Les Echos – 17 avril 2020

La crise sanitaire liée au Covid-19 frappe le genre humain avec une violence inouïe. Les gouvernements des pays développés ont été surpris par la crise, car la Chine a menti sur le point de départ de la pandémie et sur sa létalité.

La Chine a déclaré un peu plus de 3.000 morts du Covid-19, mais des sources indépendantes placent le chiffre exact entre 40.000 et 90.000. L’Organisation mondiale de la santé (OMS) a prononcé l’état d’urgence de santé publique de portée internationale le 30 janvier et l’état de pandémie le 11 mars, mais l’appréciation de la létalité du Covid-19 reste fondée sur les faux chiffres chinois.

Les gouvernements occidentaux n’étaient pas préparés. Lorsque la pandémie les frappe de plein fouet en mars, ils manquent de masques, de tests, de lits de réanimation et de respirateurs. Mais la France reste un cas d’école. Alors que ses dépenses de santé en pourcentage du PIB et par habitant sont respectivement supérieures à celles de l’Allemagne et très supérieures à la moyenne des pays de l’Union européenne, la France aborde la crise avec 5.000 lits de réanimation, contre 28.000 en Allemagne. Elle a détruit l’essentiel de ses stocks de masques entre 2013 et 2017 et, sous l’effet d’une désindustrialisation massive depuis vingt ans, ne parvient pas à produire des masques, des tests et des respirateurs en nombre suffisant.

Le système hospitalier français est lourd, suradministré et sous-équipé et ne fait face difficilement à la pandémie que grâce à l’héroïsme de ses soignants.

En partie pour créer l’illusion que l’Etat prend soin du pays, les plus hautes autorités de santé conseillent de prolonger longtemps le confinement au 11 mai. En réalité, pour en sortir, il faut quatre instruments : des tests PCR pour voir qui est malade (les tests sérologiques n’étant utiles qu’après pour connaître la proportion de personnes ayant eu la maladie), des masques et des gestes barrières, 25.000 lits de réa et des chambres d’hôtel pour isoler les porteurs sains du reste de la population.

Le risque aujourd’hui est que les autorités civiles ne perçoivent pas que la crise économique et politique qui se prépare est infiniment plus grave que la crise sanitaire. Avec un déconfinement repoussé au 11 mai, le PIB va baisser d’au moins 8 % cette année, le déficit public sera supérieur à 9 % du PIB et le chômage va augmenter de plus d’un million en réel. Même avec un rebond de 4 % de l’activité, la dette sera proche de 120 % du PIB et le taux de chômage réel supérieur à 12 %. Les conséquences politiques au printemps 2022 seront sans limite.

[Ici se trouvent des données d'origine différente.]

Lemma retry_shape text further w :
  exists evs,
    performed w (retry further (get_embedding_attempt E text) w).2 evs /\
    Forall (fun r => r = [replace_newlines text]) (requests evs) /\
    embed_count evs = S (sleep_count evs) /\
    (sleep_count evs <= further)%nat /\
    (returned (retry further (get_embedding_attempt E text) w).1 = false ->
     sleep_count evs = further).
Proof.
  revert w. induction further as [|n IH]; intros w; simpl;
    rewrite EmbeddingFacts.get_embedding_attempt_eq;
    destruct (provider E (chronicle w) [replace_newlines text]) as [e|[|v data]];
    try (exists [EvEmbed [replace_newlines text]];
         split; [reflexivity|];
         split; [by repeat constructor|];
         split; [reflexivity|];
         split; [unfold sleep_count; simpl; lia|];
         unfold sleep_count; simpl; first [done|lia|by intros]).
  all: destruct (IH (record_event EvSleep
                       (record_event (EvEmbed [replace_newlines text]) w)))
         as (evs & Hevs & Hreq & Hcount & Hle & Hfail);
       exists (evs ++ [EvSleep; EvEmbed [replace_newlines text]]).
  all: split; [unfold performed in *; rewrite Hevs; by rewrite <- app_assoc|].
  all: split;
       [unfold requests in *; rewrite rev_app_distr; simpl;
        by constructor|].
  all: unfold embed_count, sleep_count in *;
       rewrite !List.filter_app, !length_app; simpl.
  all: split; [lia|]; split; [lia|]; intros Hr; specialize (Hfail Hr); lia.
Qed.

End Client.

(** [get_embedding] sends the same request every time, the normalised text
    alone, and waits only between two attempts: one wait less than
    requests, at most four, and exactly four when it gives up.  It leaves
    the store alone. *)
Theorem get_embedding_waits_between_attempts (E : Env) (text : string) (w : World) :
  let run := get_embedding E text w in
  exists evs,
    performed w run.2 evs /\
    Forall (fun r => r = [replace_newlines text]) (requests evs) /\
    embed_count evs = S (sleep_count evs) /\
    (sleep_count evs <= 4)%nat /\
    (returned run.1 = false -> sleep_count evs = 4%nat) /\
    store run.2 = store w.
Proof.
  intros run. subst run. unfold get_embedding, stop_after_attempt.
  destruct (retry_shape E text (5 - 1) w) as (evs & Hevs & Hreq & Hcount & Hle & Hfail).
  destruct (retry_effects E text (5 - 1) w) as (evs' & _ & _ & Hstore).
  exists evs. repeat split; try done.
Qed.

Lemma get_embedding_waits_between_attempts_flaky :
  exists evs,
    performed Demo.empty_world (get_embedding (Demo.flaky 5) "reset" Demo.empty_world).2 evs /\
    sleep_count evs = 4%nat.
Proof.
  destruct (get_embedding_waits_between_attempts (Demo.flaky 5) "reset" Demo.empty_world)
    as (evs & Hevs & _ & _ & _ & Hfail & _).
  exists evs. split; [exact Hevs|]. apply Hfail. vm_compute. reflexivity.
Defined.

Lemma py_slice_chunk {A} (l : list A) i size :
  0 <= i -> 0 < size ->
  py_slice l i (i + size) = firstn (Z.to_nat size) (skipn (Z.to_nat i) l).
Proof.
  intros Hi Hsize. unfold py_slice.
  destruct (Z.ltb_spec (i + size) 0); [lia|]. do 2 f_equal. lia.
Qed.
Definition limit {config : Config} (limiter : Limiter) (req : Request.t)
    (now : Z) (store : gmap string RateLimitRecord.t)
    : gmap string RateLimitRecord.t * RateLimitHeaders.t * Verdict :=
  match limiter with
  | General => rateLimiter req now store
  | Auth => authRateLimiter req now store
  end.

(** Requests through the two limiters, one after the other on the one
    store: the store after them and, in their order, what the requests
    counted under [key] got. *)
Fixpoint answersOn {config : Config} (key : string)
    (reqs : list (Limiter * Request.t * Z))
    (store : gmap string RateLimitRecord.t)
    : gmap string RateLimitRecord.t * list (RateLimitHeaders.t * Verdict) :=
  match reqs with
  | [] => (store, [])
  | (limiter, req, now) :: rest =>
      let '(store', headers, verdict) := limit limiter req now store in
      let '(store'', results) := answersOn key rest store' in
      (store'',
       if String.eqb (limiterKey limiter req) key
       then (headers, verdict) :: results else results)
  end.

(** ** Test doubles

    A configuration with the documented defaults and a stand-in for the
    cryptographic libraries, used to run the model on concrete stores.
    [demoCrypto] keeps what the model relies on of the real libraries:
    [comparePassword] accepts exactly the hash made for the password, a
    token names the second it was signed in and its subject, and
    [verifyRefreshToken] rejects a token it did not sign or whose
    lifetime of thirty days is over. *)

Definition demoConfig : Config :=
  {| otp_expiryMinutes := 10;
     rateLimit_windowMs := 900000;
     rateLimit_max := 100 |}.

Definition demoSign (kind userId : string) (now : Z) : string :=
  pretty (now / 1000) +:+ "." +:+ kind +:+ "." +:+ userId.

Definition demoVerify (token : string) (now : Z) : option JwtPayload.t :=
  if String.eqb token (demoSign "refresh" "u1" 1000) then
    if now / 1000 <? 1 + thirtyDays / 1000
    then Some (JwtPayload.mk "u1" PROVIDER) else None
  else if String.eqb token (demoSign "refresh" "u1" 5000) then
    if now / 1000 <? 5 + thirtyDays / 1000
    then Some (JwtPayload.mk "u1" PROVIDER) else None
  else None.
Definition led_blink (fuel : nat) (blink_time num_toggles : Z) (st : state)
    : option state :=
  match led_blink_loop fuel blink_time num_toggles 0 st with
  | Some st' => Some (Cy_GPIO_Write LED_OFF st')
  | None => None
  end.

(** ** The power-management callbacks *)

(** [cy_stc_syspm_callback_params_t]: two pointers, both [NULL] in the
    program's only instance. *)
Record cy_stc_syspm_callback_params_t : Type := mkParams {
  base : option Z;
  context : option Z
}.

Definition callbackParams : cy_stc_syspm_callback_params_t :=
  {| base := None; context := None |}.

(** [callback_function(uint8_t mode, uint8_t led_blink_count)].  Both
    arguments are converted to [uint8_t] at the call.  [ret_val] starts
    as [CY_SYSPM_FAIL] and every branch of the [switch] assigns it. *)
Definition callback_function (K : callback_modes) (fuel : nat)
    (mode led_blink_count : Z) (st : state)
    : option (cy_en_syspm_status_t * state) :=
  let mode := to_uint8 mode in
  let led_blink_count := to_uint8 led_blink_count in
  if mode =? CY_SYSPM_CHECK_READY K then
    Some (CY_SYSPM_SUCCESS, st)
  else if mode =? CY_SYSPM_CHECK_FAIL K then
    Some (CY_SYSPM_FAIL, st)
  else if mode =? CY_SYSPM_BEFORE_TRANSITION K then
    match led_blink fuel BLINK_TIME_MS led_blink_count st with
    | Some st' => Some (CY_SYSPM_SUCCESS, st')
    | None => None
    end
  else if mode =? CY_SYSPM_AFTER_TRANSITION K then
    Some (CY_SYSPM_SUCCESS, st)
  else
    Some (CY_SYSPM_SUCCESS, st).

Definition sleep_callback (K : callback_modes) (fuel : nat)
    (params : cy_stc_syspm_callback_params_t) (mode : Z) (st : state)
    : option (cy_en_syspm_status_t * state) :=
  callback_function K fuel mode 2 st.

Definition deep_sleep_callback (K : callback_modes) (fuel : nat)
    (params : cy_stc_syspm_callback_params_t) (mode : Z) (st : state)
    : option (cy_en_syspm_status_t * state) :=
  callback_function K fuel mode 3 st.

(** ** The interrupt handler *)

(** [SwitchPressCount++] computes the sum in [int] and converts it back
    to [int16_t]. *)
Definition switch_isr (st : state) : state :=
  Cy_GPIO_ClearInterrupt
    (set_SwitchPressCount (to_int16 (SwitchPressCount st + 1)) st).

(** [n] runs of the handler, one after the other. *)
Definition press (n : nat) (st : state) : state :=
  Nat.iter n switch_isr st.

(** ** The main loop *)

(** The two mode-entry primitives of the driver library, as the main
    loop sees them: calls that return a changed machine state (the status
    they return is discarded by [main]). *)
Record platform : Type := mkPlatform {
  Cy_SysPm_CpuEnterSleep : state -> state;
  Cy_SysPm_CpuEnterDeepSleep : state -> state
}.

Pour les moins de 65 ans n’ayant pas de pathologie invalidante, il faut entamer le déconfinement avant fin avril tout en maintenant l’interdiction des rassemblements de plus de 20 personnes en dehors des lieux de travail jusqu’à fin mai et peut-être plus. Les lieux culturels, les parcs et jardins et les loisirs devront probablement rester fermés plus longtemps encore. Les écoles doivent rouvrir début mai. Les restaurants pourront rouvrir avec mesures barrières dures. Il faut masquer les travailleurs dans les transports et passer en urgence à 100.000 tests PCR par jour tout en réservant 200.000 chambres d’hôtel pour isoler les testés positifs en quarantaine s’ils ne vivent pas seul.

Le risque de prolonger le confinement jusqu’au 11 mai, ou au-delà comme semble vouloir nous y préparer le ministre de l’Intérieur, n’est pas pris en compte en termes de dynamique économique et sociale. Je mesure les risques sanitaires, ma famille ayant été mortellement touchée par le Covid-19. Mais je connais les effets d’une crise économique et sociale grave : Allemagne des années 1920 et Etats-Unis et France des années 1930. Une crise franche des finances publiques peut nous conduire à baisser les salaires des fonctionnaires de 10 % et les retraites de 20 %.

L’arbitrage entre crise sanitaire et crise économique et sociétale est difficile. L’excès de pusillanimité peut être pire que le terrifiant Covid-19.